[WORKING DATA — start]

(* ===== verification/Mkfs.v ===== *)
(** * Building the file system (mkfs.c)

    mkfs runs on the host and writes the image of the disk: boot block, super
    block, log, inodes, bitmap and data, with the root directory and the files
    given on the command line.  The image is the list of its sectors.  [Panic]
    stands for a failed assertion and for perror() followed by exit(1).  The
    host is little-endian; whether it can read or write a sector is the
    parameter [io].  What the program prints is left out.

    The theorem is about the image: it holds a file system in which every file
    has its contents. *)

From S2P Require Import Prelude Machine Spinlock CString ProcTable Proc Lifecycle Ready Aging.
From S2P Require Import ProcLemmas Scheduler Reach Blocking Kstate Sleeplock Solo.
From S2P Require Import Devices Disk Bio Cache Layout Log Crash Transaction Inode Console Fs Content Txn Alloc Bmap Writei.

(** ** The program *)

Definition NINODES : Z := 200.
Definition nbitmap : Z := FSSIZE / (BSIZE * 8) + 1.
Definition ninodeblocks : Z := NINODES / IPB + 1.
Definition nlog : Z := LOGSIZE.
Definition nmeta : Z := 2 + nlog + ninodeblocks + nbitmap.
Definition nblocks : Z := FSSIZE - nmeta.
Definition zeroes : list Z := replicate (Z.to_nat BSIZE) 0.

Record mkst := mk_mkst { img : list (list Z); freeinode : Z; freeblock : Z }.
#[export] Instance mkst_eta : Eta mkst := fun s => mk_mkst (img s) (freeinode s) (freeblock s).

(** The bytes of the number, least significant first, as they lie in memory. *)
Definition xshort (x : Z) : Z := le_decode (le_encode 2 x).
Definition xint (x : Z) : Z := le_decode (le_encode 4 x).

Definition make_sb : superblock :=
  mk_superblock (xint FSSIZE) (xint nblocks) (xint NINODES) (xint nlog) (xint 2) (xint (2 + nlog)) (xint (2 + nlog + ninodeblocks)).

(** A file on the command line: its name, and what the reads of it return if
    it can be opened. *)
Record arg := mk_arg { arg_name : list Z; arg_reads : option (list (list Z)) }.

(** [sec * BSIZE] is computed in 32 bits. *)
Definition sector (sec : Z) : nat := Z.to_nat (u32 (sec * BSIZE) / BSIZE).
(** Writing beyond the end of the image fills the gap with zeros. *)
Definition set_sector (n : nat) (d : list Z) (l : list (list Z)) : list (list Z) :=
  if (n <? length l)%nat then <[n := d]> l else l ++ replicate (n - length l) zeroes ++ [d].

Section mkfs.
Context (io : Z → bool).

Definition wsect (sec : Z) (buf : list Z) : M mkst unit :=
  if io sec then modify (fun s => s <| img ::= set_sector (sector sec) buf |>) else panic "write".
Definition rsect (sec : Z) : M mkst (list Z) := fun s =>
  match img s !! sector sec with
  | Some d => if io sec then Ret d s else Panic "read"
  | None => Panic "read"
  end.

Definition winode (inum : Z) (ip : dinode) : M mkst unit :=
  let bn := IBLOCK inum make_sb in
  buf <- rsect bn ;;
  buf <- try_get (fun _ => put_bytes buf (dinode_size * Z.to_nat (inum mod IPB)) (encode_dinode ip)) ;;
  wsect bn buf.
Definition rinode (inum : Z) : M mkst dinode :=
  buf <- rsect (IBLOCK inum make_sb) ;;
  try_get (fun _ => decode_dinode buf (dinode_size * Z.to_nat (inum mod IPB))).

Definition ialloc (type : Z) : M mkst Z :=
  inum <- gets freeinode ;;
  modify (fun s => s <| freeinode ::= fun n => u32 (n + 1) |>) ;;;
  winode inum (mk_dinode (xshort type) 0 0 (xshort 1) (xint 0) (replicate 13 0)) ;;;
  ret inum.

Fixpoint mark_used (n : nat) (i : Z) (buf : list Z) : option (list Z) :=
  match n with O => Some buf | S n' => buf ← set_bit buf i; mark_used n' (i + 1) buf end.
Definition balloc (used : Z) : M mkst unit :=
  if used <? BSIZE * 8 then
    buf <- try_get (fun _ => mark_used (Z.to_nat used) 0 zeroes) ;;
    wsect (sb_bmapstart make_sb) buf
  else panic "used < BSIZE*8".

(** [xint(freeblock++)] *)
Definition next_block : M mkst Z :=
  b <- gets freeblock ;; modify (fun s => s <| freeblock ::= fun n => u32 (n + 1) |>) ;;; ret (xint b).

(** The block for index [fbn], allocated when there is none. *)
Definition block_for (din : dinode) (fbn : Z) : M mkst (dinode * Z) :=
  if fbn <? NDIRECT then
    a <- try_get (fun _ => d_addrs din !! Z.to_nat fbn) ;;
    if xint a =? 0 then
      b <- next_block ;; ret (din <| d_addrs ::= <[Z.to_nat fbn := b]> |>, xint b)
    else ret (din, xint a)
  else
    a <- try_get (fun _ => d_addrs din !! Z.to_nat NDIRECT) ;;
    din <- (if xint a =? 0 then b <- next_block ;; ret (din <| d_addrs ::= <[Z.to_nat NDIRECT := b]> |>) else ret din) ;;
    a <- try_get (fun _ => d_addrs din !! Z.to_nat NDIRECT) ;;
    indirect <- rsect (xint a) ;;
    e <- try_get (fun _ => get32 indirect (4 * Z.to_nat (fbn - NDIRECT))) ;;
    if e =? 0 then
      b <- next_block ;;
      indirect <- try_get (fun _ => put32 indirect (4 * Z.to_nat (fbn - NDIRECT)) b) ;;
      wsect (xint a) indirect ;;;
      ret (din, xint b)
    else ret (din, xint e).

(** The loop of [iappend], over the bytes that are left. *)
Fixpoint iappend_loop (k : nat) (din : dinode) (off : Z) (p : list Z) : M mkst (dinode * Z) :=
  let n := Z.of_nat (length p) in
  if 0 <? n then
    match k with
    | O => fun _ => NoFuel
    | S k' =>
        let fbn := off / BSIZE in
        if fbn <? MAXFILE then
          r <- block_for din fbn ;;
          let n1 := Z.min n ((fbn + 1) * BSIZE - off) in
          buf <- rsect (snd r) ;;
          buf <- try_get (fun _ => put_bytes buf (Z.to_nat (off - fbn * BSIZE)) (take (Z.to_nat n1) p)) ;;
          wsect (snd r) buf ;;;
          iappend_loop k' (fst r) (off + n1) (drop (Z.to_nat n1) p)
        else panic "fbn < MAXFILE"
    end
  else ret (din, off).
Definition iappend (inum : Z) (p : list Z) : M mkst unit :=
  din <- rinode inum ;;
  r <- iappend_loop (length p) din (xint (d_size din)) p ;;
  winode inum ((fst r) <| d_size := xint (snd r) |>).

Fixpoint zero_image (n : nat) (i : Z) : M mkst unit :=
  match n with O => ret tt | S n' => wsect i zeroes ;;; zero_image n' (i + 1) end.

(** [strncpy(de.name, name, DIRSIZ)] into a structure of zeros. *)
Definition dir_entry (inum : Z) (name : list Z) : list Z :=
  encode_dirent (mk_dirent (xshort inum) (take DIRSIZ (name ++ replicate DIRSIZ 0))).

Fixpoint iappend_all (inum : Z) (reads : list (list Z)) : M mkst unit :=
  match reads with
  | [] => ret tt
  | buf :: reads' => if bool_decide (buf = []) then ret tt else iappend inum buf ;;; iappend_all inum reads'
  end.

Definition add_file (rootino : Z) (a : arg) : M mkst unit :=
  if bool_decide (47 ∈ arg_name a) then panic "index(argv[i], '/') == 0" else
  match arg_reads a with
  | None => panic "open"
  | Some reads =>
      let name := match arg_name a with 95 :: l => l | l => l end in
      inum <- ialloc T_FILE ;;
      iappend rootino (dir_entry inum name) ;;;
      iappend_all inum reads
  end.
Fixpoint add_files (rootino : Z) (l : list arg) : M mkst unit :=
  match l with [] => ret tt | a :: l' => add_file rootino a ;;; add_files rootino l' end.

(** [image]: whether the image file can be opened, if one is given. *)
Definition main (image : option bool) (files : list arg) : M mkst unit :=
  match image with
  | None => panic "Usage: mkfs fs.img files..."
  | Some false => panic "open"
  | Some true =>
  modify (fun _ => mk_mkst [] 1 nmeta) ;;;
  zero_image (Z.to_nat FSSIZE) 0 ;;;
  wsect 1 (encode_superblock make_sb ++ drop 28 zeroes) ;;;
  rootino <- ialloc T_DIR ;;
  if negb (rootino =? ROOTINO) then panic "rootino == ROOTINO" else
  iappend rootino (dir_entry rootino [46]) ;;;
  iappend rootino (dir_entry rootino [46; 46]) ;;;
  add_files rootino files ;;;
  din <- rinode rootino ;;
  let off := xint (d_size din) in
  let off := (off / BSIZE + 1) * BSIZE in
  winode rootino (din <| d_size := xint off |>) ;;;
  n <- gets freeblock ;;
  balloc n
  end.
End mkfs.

[WORKING DATA — finish]
[WORKING DATA — start]

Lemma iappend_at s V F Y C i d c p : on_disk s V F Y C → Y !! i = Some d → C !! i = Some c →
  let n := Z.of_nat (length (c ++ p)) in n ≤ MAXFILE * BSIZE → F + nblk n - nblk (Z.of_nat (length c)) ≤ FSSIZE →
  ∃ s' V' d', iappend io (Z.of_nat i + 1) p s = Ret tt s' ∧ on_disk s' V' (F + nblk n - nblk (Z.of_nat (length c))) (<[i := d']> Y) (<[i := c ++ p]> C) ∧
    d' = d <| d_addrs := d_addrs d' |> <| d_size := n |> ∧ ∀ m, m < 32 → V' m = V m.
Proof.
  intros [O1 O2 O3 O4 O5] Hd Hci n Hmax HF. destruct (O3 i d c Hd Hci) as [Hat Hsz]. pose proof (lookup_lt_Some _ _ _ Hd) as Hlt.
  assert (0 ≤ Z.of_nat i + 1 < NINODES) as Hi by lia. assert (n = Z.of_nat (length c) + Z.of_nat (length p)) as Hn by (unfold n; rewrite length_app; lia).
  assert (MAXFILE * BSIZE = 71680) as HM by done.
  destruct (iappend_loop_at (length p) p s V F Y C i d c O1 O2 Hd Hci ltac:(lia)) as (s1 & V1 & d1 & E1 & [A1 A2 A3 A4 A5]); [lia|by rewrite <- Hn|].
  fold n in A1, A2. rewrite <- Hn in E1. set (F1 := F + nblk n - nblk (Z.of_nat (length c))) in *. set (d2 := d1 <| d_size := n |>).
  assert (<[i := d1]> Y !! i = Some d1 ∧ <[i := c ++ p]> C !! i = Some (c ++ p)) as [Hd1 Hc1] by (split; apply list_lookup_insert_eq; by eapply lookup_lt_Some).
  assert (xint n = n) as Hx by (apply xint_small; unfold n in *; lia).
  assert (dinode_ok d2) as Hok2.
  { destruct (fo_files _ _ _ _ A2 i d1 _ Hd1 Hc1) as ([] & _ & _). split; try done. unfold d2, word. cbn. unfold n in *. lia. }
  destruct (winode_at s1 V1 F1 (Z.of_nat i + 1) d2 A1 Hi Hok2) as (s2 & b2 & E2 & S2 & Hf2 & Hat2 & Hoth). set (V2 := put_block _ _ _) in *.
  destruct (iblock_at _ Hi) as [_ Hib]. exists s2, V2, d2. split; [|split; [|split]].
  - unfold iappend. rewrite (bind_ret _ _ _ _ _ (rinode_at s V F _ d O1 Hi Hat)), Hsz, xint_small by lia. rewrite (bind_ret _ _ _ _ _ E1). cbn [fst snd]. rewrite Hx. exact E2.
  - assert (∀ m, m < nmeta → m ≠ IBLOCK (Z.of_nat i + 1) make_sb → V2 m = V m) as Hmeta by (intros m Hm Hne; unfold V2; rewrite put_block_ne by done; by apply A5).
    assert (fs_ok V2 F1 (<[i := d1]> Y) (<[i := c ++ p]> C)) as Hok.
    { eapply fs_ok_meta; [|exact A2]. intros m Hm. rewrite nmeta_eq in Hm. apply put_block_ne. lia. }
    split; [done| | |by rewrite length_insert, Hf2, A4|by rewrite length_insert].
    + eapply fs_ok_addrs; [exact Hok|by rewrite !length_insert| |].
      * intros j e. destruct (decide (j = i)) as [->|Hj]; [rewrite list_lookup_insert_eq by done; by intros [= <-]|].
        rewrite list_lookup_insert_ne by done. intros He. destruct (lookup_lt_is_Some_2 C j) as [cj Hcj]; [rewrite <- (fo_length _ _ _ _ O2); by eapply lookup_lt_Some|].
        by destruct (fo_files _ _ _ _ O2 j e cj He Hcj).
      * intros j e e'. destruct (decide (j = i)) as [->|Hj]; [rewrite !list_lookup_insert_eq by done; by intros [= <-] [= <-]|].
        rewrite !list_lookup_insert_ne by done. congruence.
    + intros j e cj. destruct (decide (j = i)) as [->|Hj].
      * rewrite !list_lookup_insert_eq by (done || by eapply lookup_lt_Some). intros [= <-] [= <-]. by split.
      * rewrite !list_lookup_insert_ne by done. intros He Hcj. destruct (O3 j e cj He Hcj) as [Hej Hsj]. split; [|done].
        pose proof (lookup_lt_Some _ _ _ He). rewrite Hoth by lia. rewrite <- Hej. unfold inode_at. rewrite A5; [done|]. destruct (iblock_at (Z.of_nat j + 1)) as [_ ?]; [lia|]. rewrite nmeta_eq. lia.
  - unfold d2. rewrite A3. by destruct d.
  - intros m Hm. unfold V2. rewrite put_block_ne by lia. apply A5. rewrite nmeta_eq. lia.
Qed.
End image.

[WORKING DATA — finish]

Copy all lines above where "option" is present.

Record arg := mk_arg { arg_name : list Z; arg_reads : option (list (list Z)) }.
Fixpoint mark_used (n : nat) (i : Z) (buf : list Z) : option (list Z) :=
Definition main (image : option bool) (files : list arg) : M mkst unit :=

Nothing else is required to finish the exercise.